====== Material provided

Lemma release_small c e :
  isDragging c = true ->
  Rabs (dragDistance c) <= dragThreshold (config c) ->
  currentIndex (handleDragEnd e c) = currentIndex c /\
  isAnimating (handleDragEnd e c) = true /\
  isDragging (handleDragEnd e c) = false /\
  dragDistance (handleDragEnd e c) = 0 /\
  pending (handleDragEnd e c) =
    pending c ++ [ {| fromX := trackTransform c; toX := offset c |} ].
Proof.
  intros Hd Hsmall.
  destruct c as [cfg i n a t dr sx cx dd tt pd nt]. cbn in Hd, Hsmall. subst dr.
  unfold handleDragEnd. cbn.
  rewrite (gtb_false _ _ Hsmall). cbn.
  unfold startAutoplay, stopAutoplay, updateCarousel. cbn.
  destruct (autoplay cfg); cbn; [destruct t; cbn|]; repeat split.
Qed.

Lemma release_track c e :
  isDragging c = true ->
  trackTransform (handleDragEnd e c) = trackTransform c.
Proof.
  intros Hd.
  destruct c as [cfg i n a t dr sx cx dd tt pd nt]. cbn in Hd. subst dr.
  listener_cases; reflexivity.
Qed.

(** X21: a press and a release on the track with no move in between do not
    navigate, provided the threshold is not negative: the index stays, but
    the release still starts the snap-back transition, so the controller is
    animating after a plain click. *)
Theorem click_starts_snap_back :
  forall c e0 e1,
    isAnimating c = false ->
    dragDistance c = 0 ->
    0 <= dragThreshold (config c) ->
    let c' := handleDragEnd e1 (handleDragStart e0 c) in
    currentIndex c' = currentIndex c /\
    isDragging c' = false /\
    isAnimating c' = true /\
    pending c' = pending c ++ [ {| fromX := trackTransform c; toX := offset c |} ].
Proof.
  intros c e0 e1 Hidle Hdd Ht c'.
  destruct (handleDragStart_fields e0 c Hidle)
    as (S1 & _ & S3 & S4 & S5 & S6 & _ & _ & S9 & _).
  destruct (release_small (handleDragStart e0 c) e1 S1) as (R1 & R2 & R3 & _ & R5).
  { rewrite S3, S5, Hdd, Rabs_R0. exact Ht. }
  unfold c'. rewrite R1, R2, R3, R5, S4, S6, S9.
  repeat split. unfold offset. rewrite S5, S6. reflexivity.
Qed.

Lemma click_starts_snap_back_witness :
  currentIndex (handleDragEnd (pointerAt 100)
                  (handleDragStart (pointerAt 100) (create carouselConfig 5))) = 0%Z /\
  isAnimating (handleDragEnd (pointerAt 100)
                 (handleDragStart (pointerAt 100) (create carouselConfig 5))) = true.
Proof.
  destruct (click_starts_snap_back (create carouselConfig 5) (pointerAt 100) (pointerAt 100))
    as (H1 & _ & H3 & _).
  - reflexivity.
  - reflexivity.
  - simpl. lra.
  - split; [exact H1 | exact H3].
Defined.

(** X30: a swipe on a touch screen never navigates.  The touch listeners
    hand the handlers a touch point; every move of the drag throws before
    the drag distance is written, so at the release the distance is still 0:
    the index stays and only the snap-back transition starts, however far
    the finger went. *)
Theorem touch_swipe_never_navigates :
  forall c e0 es e1,
    isAnimating c = false ->
    dragDistance c = 0 ->
    0 <= dragThreshold (config c) ->
    Forall (fun e => canPreventDefault e = false) es ->
    let c' := handleDragEnd e1 (dragMoves es (handleDragStart e0 c)) in
    dragMoves es (handleDragStart e0 c) = handleDragStart e0 c /\
    currentIndex c' = currentIndex c /\
    trackTransform c' = trackTransform c /\
    isDragging c' = false /\
    isAnimating c' = true /\
    pending c' = pending c ++ [ {| fromX := trackTransform c; toX := offset c |} ].
Proof.
  intros c e0 es e1 Hidle Hdd Ht Hall c'.
  pose proof (dragMoves_touch es (handleDragStart e0 c) Hall) as Hm.
  unfold c'. rewrite Hm.
  destruct (handleDragStart_fields e0 c Hidle)
    as (S1 & _ & S3 & S4 & S5 & S6 & _ & _ & S9 & _).
  destruct (release_small (handleDragStart e0 c) e1 S1) as (R1 & R2 & R3 & _ & R5).
  { rewrite S3, S5, Hdd, Rabs_R0. exact Ht. }
  split; [reflexivity|].
  rewrite R1, R2, R3, R5, S4, S6, S9.
  repeat split.
  - rewrite <- S4. apply release_track. exact S1.
  - unfold offset. rewrite S5, S6. reflexivity.
Qed.

Lemma touch_swipe_never_navigates_witness :
  currentIndex (handleDragEnd (touchAt 10)
     (dragMoves [touchAt 250; touchAt 120; touchAt 10]
        (handleDragStart (touchAt 300) (create carouselConfig 5)))) = 0%Z.
Proof.
  destruct (touch_swipe_never_navigates (create carouselConfig 5) (touchAt 300)
              [touchAt 250; touchAt 120; touchAt 10] (touchAt 10))
    as (_ & H & _).
  - reflexivity.
  - reflexivity.
  - simpl. lra.
  - repeat constructor.
  - exact H.
Defined.

Lemma next_drag_fields c :
  isDragging (next c) = isDragging c /\
  dragDistance (next c) = dragDistance c /\
  trackTransform (next c) = trackTransform c.
Proof.
  destruct c as [cfg i n a t dr sx cx dd tt pd nt].
  unfold next, resetAutoplay, startAutoplay, stopAutoplay, updateCarousel. cbn.
  destruct a; cbn; [repeat split|].
  destruct (i + 1 >=? Z.of_nat n)%Z; cbn;
    destruct (autoplay cfg); cbn; try destruct t; cbn; repeat split.
Qed.

(** X22: the release of a drag is not guarded by the animating flag.  When
    [next()] runs during a drag (a key, a button) and the pointer is then
    released without a move, two transitions are in flight; the end of the
    first clears the flag while the second is still running, so navigation
    is accepted again before the track has come to rest. *)
Theorem release_overlaps_transition :
  forall c e0 e1,
    isAnimating c = false ->
    pending c = [] ->
    dragDistance c = 0 ->
    0 <= dragThreshold (config c) ->
    let c' := handleDragEnd e1 (next (handleDragStart e0 c)) in
    length (pending c') = 2%nat /\
    isAnimating c' = true /\
    currentIndex c' = currentIndex (next c) /\
    isAnimating (onfinish c') = false /\
    length (pending (onfinish c')) = 1%nat.
Proof.
  intros c e0 e1 Hidle Hp Hdd Ht c'.
  destruct (handleDragStart_fields e0 c Hidle)
    as (S1 & _ & S3 & _ & S5 & S6 & S7 & S8 & S9 & _).
  set (s := handleDragStart e0 c) in *.
  destruct (next_drag_fields s) as (N1 & N2 & _).
  destruct (next_index s S8) as (N3 & N4 & _ & N6 & N7).
  assert (N5 : length (pending (next s)) = 1%nat).
  { unfold next. rewrite S8.
    destruct (currentIndex (set_currentIndex (currentIndex s + 1) s) >=?
              Z.of_nat (totalItems (set_currentIndex (currentIndex s + 1) s)))%Z;
      rewrite navigate_pending; cbn [pending set_currentIndex];
      rewrite S9, Hp; reflexivity. }
  destruct (release_small (next s) e1) as (R1 & R2 & _ & _ & R5).
  { rewrite N1. exact S1. }
  { rewrite N2, N7, S3, S5, Hdd, Rabs_R0. exact Ht. }
  fold c' in R1, R2, R5.
  assert (Hlen : length (pending c') = 2%nat).
  { rewrite R5, length_app, N5. reflexivity. }
  assert (Hidx : currentIndex c' = currentIndex (next c)).
  { rewrite R1, N3. destruct (next_index c Hidle) as (-> & _).
    rewrite S5, S6, S7. reflexivity. }
  destruct (onfinish_fields c') as (_ & _ & _ & O4 & O5).
  repeat split; auto.
  - apply O5. intros E. rewrite E in Hlen. discriminate.
  - rewrite O4. destruct (pending c') as [|a rest]; [discriminate|].
    cbn in *. lia.
Qed.

Lemma release_overlaps_transition_witness :
  isAnimating (onfinish (handleDragEnd (pointerAt 100)
     (next (handleDragStart (pointerAt 100) (create carouselConfig 5))))) = false /\
  length (pending (onfinish (handleDragEnd (pointerAt 100)
     (next (handleDragStart (pointerAt 100) (create carouselConfig 5)))))) = 1%nat.
Proof.
  destruct (release_overlaps_transition (create carouselConfig 5)
              (pointerAt 100) (pointerAt 100)) as (_ & _ & _ & H4 & H5).
  - reflexivity.
  - reflexivity.
  - reflexivity.
  - simpl. lra.
  - split; [exact H4 | exact H5].
Defined.

(** *** Autoplay *)

Lemma startAutoplay_timer c :
  autoplayTimer (startAutoplay c) = Some (nextTimer c) /\
  nextTimer (startAutoplay c) = S (nextTimer c).
Proof.
  destruct c as [cfg i n a t dr sx cx dd tt pd nt].
  unfold startAutoplay, stopAutoplay. cbn. destruct t; cbn; split; reflexivity.
Qed.

Lemma navigation_timer c i :
  autoplay (config c) = true ->
  isAnimating c = false ->
  autoplayTimer (next c) = Some (nextTimer c) /\
  autoplayTimer (prev c) = Some (nextTimer c) /\
  (i <> currentIndex c -> autoplayTimer (goTo i c) = Some (nextTimer c)).
Proof.
  destruct c as [cfg j n a t dr sx cx dd tt pd nt]. cbn. intros Hon ->.
  unfold next, prev, goTo, resetAutoplay, startAutoplay, stopAutoplay, updateCarousel.
  cbn. rewrite ?Hon. split; [|split].
  - destruct (j + 1 >=? Z.of_nat n)%Z; cbn; rewrite ?Hon; destruct t; reflexivity.
  - destruct (j - 1 <? 0)%Z; cbn; rewrite ?Hon; destruct t; reflexivity.
  - intros Hne. apply Z.eqb_neq in Hne. rewrite Hne. cbn. rewrite ?Hon.
    destruct t; reflexivity.
Qed.

Lemma handleDragEnd_timer e c :
  autoplay (config c) = true ->
  isDragging c = true ->
  autoplayTimer (handleDragEnd e c) <> None.
Proof.
  destruct c as [cfg j n a t dr sx cx dd tt pd nt]. cbn. intros Hon ->.
  listener_cases; congruence.
Qed.

(** X23: with autoplay configured, every navigation call that is not ignored
    restarts the interval: the timer gets a handle never used before.  A
    press stops the timer and the release starts it again; the pointer
    entering the container stops it and leaving starts it again.  With
    autoplay not configured, leaving the container starts nothing. *)
Theorem autoplay_restarts :
  forall c i e,
    (autoplay (config c) = true ->
     isAnimating c = false ->
     autoplayTimer (next c) = Some (nextTimer c) /\
     autoplayTimer (prev c) = Some (nextTimer c) /\
     (i <> currentIndex c -> autoplayTimer (goTo i c) = Some (nextTimer c)) /\
     autoplayTimer (handleDragStart e c) = None /\
     (isDragging c = true -> autoplayTimer (handleDragEnd e c) <> None)) /\
    autoplayTimer (mouseenter c) = None /\
    (autoplay (config c) = true ->
     autoplayTimer (mouseleave (mouseenter c)) = Some (nextTimer c)) /\
    (autoplay (config c) = false ->
     autoplayTimer (mouseleave (mouseenter c)) = None).
Proof.
  intros c i e. split; [|split; [|split]].
  - intros Hon Hidle.
    destruct (navigation_timer c i Hon Hidle) as (Hn & Hp & Hg).
    split; [exact Hn|]. split; [exact Hp|]. split; [exact Hg|]. split.
    + apply handleDragStart_fields. exact Hidle.
    + intros Hd. apply handleDragEnd_timer; assumption.
  - destruct c as [cfg j n a t dr sx cx dd tt pd nt].
    unfold mouseenter, stopAutoplay. cbn. destruct t; reflexivity.
  - intros Hon.
    destruct c as [cfg j n a t dr sx cx dd tt pd nt]. cbn in Hon.
    unfold mouseleave, mouseenter, startAutoplay, stopAutoplay. cbn.
    destruct t; cbn; rewrite Hon; reflexivity.
  - intros Hoff.
    destruct c as [cfg j n a t dr sx cx dd tt pd nt]. cbn in Hoff.
    unfold mouseleave, mouseenter, startAutoplay, stopAutoplay. cbn.
    destruct t; cbn; rewrite Hoff; reflexivity.
Qed.
Lemma node_size_field f key v :
  f !! key = Some v → (node_size v.1.1 < node_size (ObjectNode f))%nat.
Proof.
  simpl. revert key v.
  apply (map_fold_weak_ind (λ r m, ∀ key v, m !! key = Some v → (node_size v.1.1 < S r)%nat)).
  - intros key v. by rewrite lookup_empty.
  - intros i x m r Hi IH key v. rewrite lookup_insert. case_decide.
    + intros [= <-]. lia.
    + intros H'. specialize (IH _ _ H'). lia.
Qed.

Lemma result_exn_ext {A} (r1 r2 : result exn A) :
  (∀ x, r1 = Ok x ↔ r2 = Ok x) → r1 = r2.
Proof.
  intros H. destruct r1 as [x|[]], r2 as [y|[]]; try done.
  - by apply H.
  - by destruct (proj1 (H x) eq_refl).
  - by destruct (proj2 (H y) eq_refl).
Qed.

Lemma Counter_add_positive c d : positive_counts (Counter_add c d).
Proof.
  intros key count. unfold Counter_add. rewrite lookup_merge.
  destruct (c !! key) as [x|], (d !! key) as [y|]; simpl; try done;
    case_match; try done; intros [= <-]; lia.
Qed.

Lemma Counter_add_comm c d : Counter_add c d = Counter_add d c.
Proof.
  apply map_eq. intros key. unfold Counter_add. rewrite !lookup_merge.
  destruct (c !! key) as [x|], (d !! key) as [y|]; simpl; try done.
  - by rewrite (Z.add_comm x y).
  - by rewrite Z.add_0_r.
  - by rewrite Z.add_0_r.
Qed.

============

Exercise prompt: Above this instruction are the records; retype exactly the lines from the one containing "- unfold offset." up to and including the one containing "destruct (next_drag_fields s)".

Output for this task:
  - unfold offset. rewrite S5, S6. reflexivity.
Qed.

Lemma touch_swipe_never_navigates_witness :
  currentIndex (handleDragEnd (touchAt 10)
     (dragMoves [touchAt 250; touchAt 120; touchAt 10]
        (handleDragStart (touchAt 300) (create carouselConfig 5)))) = 0%Z.
Proof.
  destruct (touch_swipe_never_navigates (create carouselConfig 5) (touchAt 300)
              [touchAt 250; touchAt 120; touchAt 10] (touchAt 10))
    as (_ & H & _).
  - reflexivity.
  - reflexivity.
  - simpl. lra.
  - repeat constructor.
  - exact H.
Defined.

Lemma next_drag_fields c :
  isDragging (next c) = isDragging c /\
  dragDistance (next c) = dragDistance c /\
  trackTransform (next c) = trackTransform c.
Proof.
  destruct c as [cfg i n a t dr sx cx dd tt pd nt].
  unfold next, resetAutoplay, startAutoplay, stopAutoplay, updateCarousel. cbn.
  destruct a; cbn; [repeat split|].
  destruct (i + 1 >=? Z.of_nat n)%Z; cbn;
    destruct (autoplay cfg); cbn; try destruct t; cbn; repeat split.
Qed.

(** X22: the release of a drag is not guarded by the animating flag.  When
    [next()] runs during a drag (a key, a button) and the pointer is then
    released without a move, two transitions are in flight; the end of the
    first clears the flag while the second is still running, so navigation
    is accepted again before the track has come to rest. *)
Theorem release_overlaps_transition :
  forall c e0 e1,
    isAnimating c = false ->
    pending c = [] ->
    dragDistance c = 0 ->
    0 <= dragThreshold (config c) ->
    let c' := handleDragEnd e1 (next (handleDragStart e0 c)) in
    length (pending c') = 2%nat /\
    isAnimating c' = true /\
    currentIndex c' = currentIndex (next c) /\
    isAnimating (onfinish c') = false /\
    length (pending (onfinish c')) = 1%nat.
Proof.
  intros c e0 e1 Hidle Hp Hdd Ht c'.
  destruct (handleDragStart_fields e0 c Hidle)
    as (S1 & _ & S3 & _ & S5 & S6 & S7 & S8 & S9 & _).
  set (s := handleDragStart e0 c) in *.
  destruct (next_drag_fields s) as (N1 & N2 & _).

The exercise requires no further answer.